**WHAT IS NEEDED:** Of the lines below, write out exactly those from the line with "store of DataFrame" through the line with "Definition hex_digit (n", both included, and skip the rest.

· · ·

(** * py-template: the wiki scraper and the script template

    A shallow embedding of [example_wiki_scraper.py] and
    [script_template.py].  The functions of the two scripts are translated
    statement by statement into a small state-and-exception monad over a
    store of DataFrame objects and a log.  The third-party collaborators
    (pandas, numpy, requests, bs4, matplotlib) are reached through
    interfaces (type classes); where a property depends on what a
    collaborator computes, a reference instance following the
    collaborator's documented behaviour is given. *)

From Stdlib Require Import ZArith List String Ascii Bool Lia.
From Stdlib Require Import Floats DecimalString.
From stdpp Require Import base option list gmap strings.

Local Open Scope Z_scope.
Local Open Scope string_scope.

(* ===================================================================== *)
(** ** Python exceptions and results *)
(* ===================================================================== *)

(** An instance of a subclass of Python's [Exception]: its class name and
    [str e]. *)
Record PyException : Type := mkExc { exc_class : string; exc_msg : string }.

Definition hex_digit (n : nat) : ascii :=
  ascii_of_nat (if Nat.ltb n 10 then 48 + n else 87 + n).

(** One character inside [repr] of a str quoted with [quote]: the quote
    and the backslash are escaped, tab, newline and carriage return are
    written by name, any other control character by its code. *)
Definition repr_char (quote c : ascii) : string :=
  let n := nat_of_ascii c in
  if Ascii.eqb c quote || Ascii.eqb c "\"%char then String "\" (String c "")
  else if Nat.eqb n 9 then "\t"
  else if Nat.eqb n 10 then "\n"
  else if Nat.eqb n 13 then "\r"
  else if Nat.ltb n 32 || Nat.eqb n 127
       then String "\" (String "x" (String (hex_digit (n / 16))
                                        (String (hex_digit (n mod 16)) "")))
  else String c "".

(** [repr(s)] for a str: in single quotes, unless the text has a single
    quote and no double quote.  (Text outside ASCII is taken as
    printable.) *)
Definition py_repr (s : string) : string :=
  let chars := list_ascii_of_string s in
  let quote :=
    if existsb (Ascii.eqb "'"%char) chars
       && negb (existsb (Ascii.eqb "034"%char) chars)
    then "034"%char else "'"%char in
  String quote
    (fold_right (fun c acc => repr_char quote c ++ acc) (String quote "") chars).

(** [KeyError(key)]: [str] of a KeyError is the [repr] of its key. *)
Definition KeyError (key : string) : PyException :=
  mkExc "KeyError" (py_repr key).
Definition ValueError (m : string) : PyException := mkExc "ValueError" m.
Definition TypeError (m : string) : PyException := mkExc "TypeError" m.
Definition IndexError (m : string) : PyException := mkExc "IndexError" m.
Definition OverflowError (m : string) : PyException := mkExc "OverflowError" m.
Definition MemoryError (m : string) : PyException := mkExc "MemoryError" m.

(** The outcome of a call: a value, or a raised exception. *)
Inductive result (A : Type) : Type :=
| Ok (a : A)
| Raise (e : PyException).
Arguments Ok {A} a.
Arguments Raise {A} e.

Definition result_bind {A B} (r : result A) (f : A -> result B) : result B :=
  match r with
  | Ok a => f a
  | Raise e => Raise e
  end.

(* ===================================================================== *)
(** ** Values, columns and tables *)
(* ===================================================================== *)

(** A Python object stored in a column of dtype [object]. *)
Inductive pyobj : Type :=
| PyInt (z : Z)
| PyFloat (x : float)
| PyStr (s : string)
| PyBool (b : bool)
| PyNone.

(** Storage widths of the numeric dtypes. *)
Inductive IntWidth : Type := I8 | I16 | I32 | I64 | U64.
Inductive FloatWidth : Type := F32 | F64.

(** A pandas Series over the default positional index, by dtype.  A
    float32 value is kept as the double it widens to (widening is exact).
    A datetime64 value is kept as its count of nanoseconds. *)
Inductive Series : Type :=
| IntSeries (w : IntWidth) (vals : list Z)
| FloatSeries (w : FloatWidth) (vals : list float)
| BoolSeries (vals : list bool)
| DatetimeSeries (vals : list Z)
| ObjectSeries (vals : list pyobj).

(** A DataFrame: the length of its index and its columns in order.  Column
    labels are strings and may repeat. *)
Record DataFrame : Type := mkDF {
  index_len : nat;
  columns : list (string * Series)
}.

(** What [df[key]] evaluates to: one column when the label occurs once, a
    sub-frame of all its occurrences when the label repeats. *)
Inductive Selection : Type :=
| OneColumn (s : Series)
| SubFrame (n : nat) (cols : list (string * Series)).

(** A value of a column, whatever the width it is stored with. *)
Inductive value : Type :=
| VInt (z : Z)
| VFloat (x : float)
| VBool (b : bool)
| VTime (t : Z)
| VObj (o : pyobj).

(** The values of a column. *)
Definition series_values (s : Series) : list value :=
  match s with
  | IntSeries _ v => map VInt v
  | FloatSeries _ v => map VFloat v
  | BoolSeries v => map VBool v
  | DatetimeSeries v => map VTime v
  | ObjectSeries v => map VObj v
  end.

(** The column values of a table: label and values of each column. *)
Definition frame_values (df : DataFrame) : list (string * list value) :=
  map (fun c => (fst c, series_values (snd c))) (columns df).

Definition series_len (s : Series) : nat :=
  match s with
  | IntSeries _ v => length v
  | FloatSeries _ v => length v
  | BoolSeries v => length v
  | DatetimeSeries v => length v
  | ObjectSeries v => length v
  end.

Definition column_labels (df : DataFrame) : list string :=
  map fst (columns df).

· · ·

**SOLUTION FOR THIS EXERCISE:**
    store of DataFrame objects and a log.  The third-party collaborators
    (pandas, numpy, requests, bs4, matplotlib) are reached through
    interfaces (type classes); where a property depends on what a
    collaborator computes, a reference instance following the
    collaborator's documented behaviour is given. *)

From Stdlib Require Import ZArith List String Ascii Bool Lia.
From Stdlib Require Import Floats DecimalString.
From stdpp Require Import base option list gmap strings.

Local Open Scope Z_scope.
Local Open Scope string_scope.

(* ===================================================================== *)
(** ** Python exceptions and results *)
(* ===================================================================== *)

(** An instance of a subclass of Python's [Exception]: its class name and
    [str e]. *)
Record PyException : Type := mkExc { exc_class : string; exc_msg : string }.

Definition hex_digit (n : nat) : ascii :=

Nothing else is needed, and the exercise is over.